Я прикусываю губу, чтобы не улыбнуться. Сторми и ее похождения!

– А можно мне рецепт вашего перевернутого ананасового пирога?

– Конечно, дорогая. Тебе понадобится обычный бисквитный торт из коробки, консервированные ананасы, коричневый сахар и коктейльная вишенка для украшения. Главное, чтобы ананасы были колечками, а не кусочками.

Звучит просто ужасно. Я пытаюсь дипломатично кивать, но Сторми видит меня насквозь и говорит сердито:

– Думаешь, у меня было время сидеть и месить тесто для пирогов, как какая-то скучная старая домохозяйка?

– Вы никогда не будете скучной, – спешу я ее заверить, потому что это правда и потому что я знаю, что ей будет приятно это слышать.

– Тебе надо поменьше печь и побольше жить, – ворчит она раздраженно, хотя никогда раньше на меня не злилась. – Молодые не ценят свою молодость, – она хмурится. – У меня ноги болят.
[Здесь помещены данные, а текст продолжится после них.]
(** C9. [addGeneratedReviewCards] (and [ensureReviewCardsFromUnits], the same
    action on the seed cards of the units) is idempotent on card ids: for an
    id already in the store neither the stored state nor the stored cards of
    that id change, whatever the batch holds; a batch of known ids leaves
    the whole store as it was; adding a batch a second time changes nothing;
    and only a card whose id is not yet in the store is inserted, with a
    fresh initial state. *)
Theorem upsert_is_idempotent
    (cards : list ReviewCard) (units : list Unit) (state : AppState) (id : string) :
  id ∈ map card_id (reviewCards state) ->
  (reviewCardState (addGeneratedReviewCards cards state) !! id
   = reviewCardState state !! id
   /\ filter (fun c => card_id c = id) (reviewCards (addGeneratedReviewCards cards state))
      = filter (fun c => card_id c = id) (reviewCards state))
  /\ (reviewCardState (ensureReviewCardsFromUnits units state) !! id
      = reviewCardState state !! id
      /\ filter (fun c => card_id c = id)
                (reviewCards (ensureReviewCardsFromUnits units state))
         = filter (fun c => card_id c = id) (reviewCards state))
  /\ ((forall c, c ∈ cards -> card_id c ∈ map card_id (reviewCards state)) ->
      addGeneratedReviewCards cards state = state)
  /\ addGeneratedReviewCards cards (addGeneratedReviewCards cards state)
     = addGeneratedReviewCards cards state
  /\ ensureReviewCardsFromUnits units (ensureReviewCardsFromUnits units state)
     = ensureReviewCardsFromUnits units state
  /\ (forall c, c ∈ cards -> card_id c ∉ map card_id (reviewCards state) ->
        c ∈ reviewCards (addGeneratedReviewCards cards state)
        /\ reviewCardState (addGeneratedReviewCards cards state) !! card_id c
           = Some initialReviewState).
Proof.
  intros Hold. split; [| split; [| split; [| split; [| split]]]].
  - by apply addGeneratedReviewCards_old.
  - rewrite ensureReviewCardsFromUnits_as_add. by apply addGeneratedReviewCards_old.
  - apply addGeneratedReviewCards_all_known.
  - apply addGeneratedReviewCards_all_known. intros c Hc.
    by apply addGeneratedReviewCards_ids.
  - rewrite !ensureReviewCardsFromUnits_as_add.
    apply addGeneratedReviewCards_all_known. intros c Hc.
    by apply addGeneratedReviewCards_ids.
  - intros c Hc Hnew. by apply addGeneratedReviewCards_new.
Qed.

Lemma upsert_is_idempotent_witness :
  (reviewCardState (addGeneratedReviewCards [rewordedCard1] gradedStore) !! "c1"
   = reviewCardState gradedStore !! "c1"
   /\ filter (fun c => card_id c = "c1")
              (reviewCards (addGeneratedReviewCards [rewordedCard1] gradedStore))
      = filter (fun c => card_id c = "c1") (reviewCards gradedStore))
  /\ (reviewCardState (ensureReviewCardsFromUnits [twoSumUnit] gradedStore) !! "c1"
      = reviewCardState gradedStore !! "c1"
      /\ filter (fun c => card_id c = "c1")
                (reviewCards (ensureReviewCardsFromUnits [twoSumUnit] gradedStore))
         = filter (fun c => card_id c = "c1") (reviewCards gradedStore))
  /\ addGeneratedReviewCards [rewordedCard1] gradedStore = gradedStore
  /\ addGeneratedReviewCards [rewordedCard1]
       (addGeneratedReviewCards [rewordedCard1] gradedStore)
     = addGeneratedReviewCards [rewordedCard1] gradedStore
  /\ ensureReviewCardsFromUnits [twoSumUnit]
       (ensureReviewCardsFromUnits [twoSumUnit] gradedStore)
     = ensureReviewCardsFromUnits [twoSumUnit] gradedStore.
Proof.
  destruct (upsert_is_idempotent [rewordedCard1] [twoSumUnit] gradedStore "c1")
    as (Hadd & Hensure & Hknown & Htwice & Htwice' & _).
  - in_literal.
  - split; [exact Hadd | split; [exact Hensure | split; [| split]]].
    + apply Hknown. intros c Hc.
      apply elem_of_cons in Hc as [->|Hc]; [in_literal |].
      by apply elem_of_nil in Hc.
    + exact Htwice.
    + exact Htwice'.
Defined.

(** ** The review update *)

Lemma quality_passes_iff (grade : ReviewGrade) :
  3 <= qualityFromGrade grade <-> grade = good \/ grade = easy.
Proof.
  destruct grade; simpl; split; intros H; try lia; try tauto;
    destruct H as [H|H]; discriminate H.
Qed.

Lemma Math_round_ge_one (x : Q) : (1 # 2 <= x)%Q -> 1 <= Math_round x.
Proof.
  intros Hx. unfold Math_round.
  apply (Z.le_trans _ (Qfloor 1)); [reflexivity |].
  apply Qfloor_resp_le. lra.
Qed.

(** With an interval of at least one day and an ease at or above the floor,
    the rounded product is at least one and the lower bound is inert. *)
Lemma scaled_interval_ge (i : Z) (e bonus : Q) :
  0 <= i -> (13 # 10 <= e)%Q -> (1 <= bonus)%Q ->
  (inject_Z i * (129 # 100) <= double_mul (double_mul (inject_Z i) e) bonus)%Q.
Proof.
  intros Hi He Hb. unfold double_mul.
  assert (Hi' : (0 <= inject_Z i)%Q) by (rewrite Zle_Qle in Hi; exact Hi).
  assert (H1 : (inject_Z i * (13 # 10) <= inject_Z i * e)%Q)
    by (apply Qmult_le_compat_nonneg; split; lra).
  assert (H2 : (inject_Z i * (13 # 10) * (1 - ulpError) <= double (inject_Z i * e))%Q)
    by (apply double_lower; [lra | done]).
  assert (Hd : (0 <= double (inject_Z i * e))%Q) by (unfold ulpError in H2; lra).
  assert (H3 : (double (inject_Z i * e) * 1 <= double (inject_Z i * e) * bonus)%Q)
    by (apply Qmult_le_compat_nonneg; split; lra).
  assert (H4 : (inject_Z i * (13 # 10) * (1 - ulpError) * (1 - ulpError)
                <= double (double (inject_Z i * e) * bonus))%Q)
    by (apply double_lower; unfold ulpError in *; lra).
  unfold ulpError in *. lra.
Qed.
Принеси мне тайленол, пожалуйста.

Я вскакиваю, надеясь побыстрее вернуть ее расположение.

– Где он у вас лежит?

– В кухонном ящике, у раковины.

Я роюсь на кухне, но таблеток не вижу. Батарейки, тальк, стопка салфеток из Макдоналдса, пакетики сахара, почерневший банан. Украдкой я бросаю банан в мусорное ведро.

– Сторми, я не вижу здесь тайленола! Может, он где-нибудь еще?

– Забудь, – говорит она резко, подходя ко мне сзади и отодвигая в сторону. – Сама найду.

– Может, заварить вам чаю?

Сторми уже в возрасте, поэтому так себя ведет. Она не хотела быть грубой. Я в этом уверена.

– Чай для старух. Я выпью коктейль.

– Уже несу, – говорю я.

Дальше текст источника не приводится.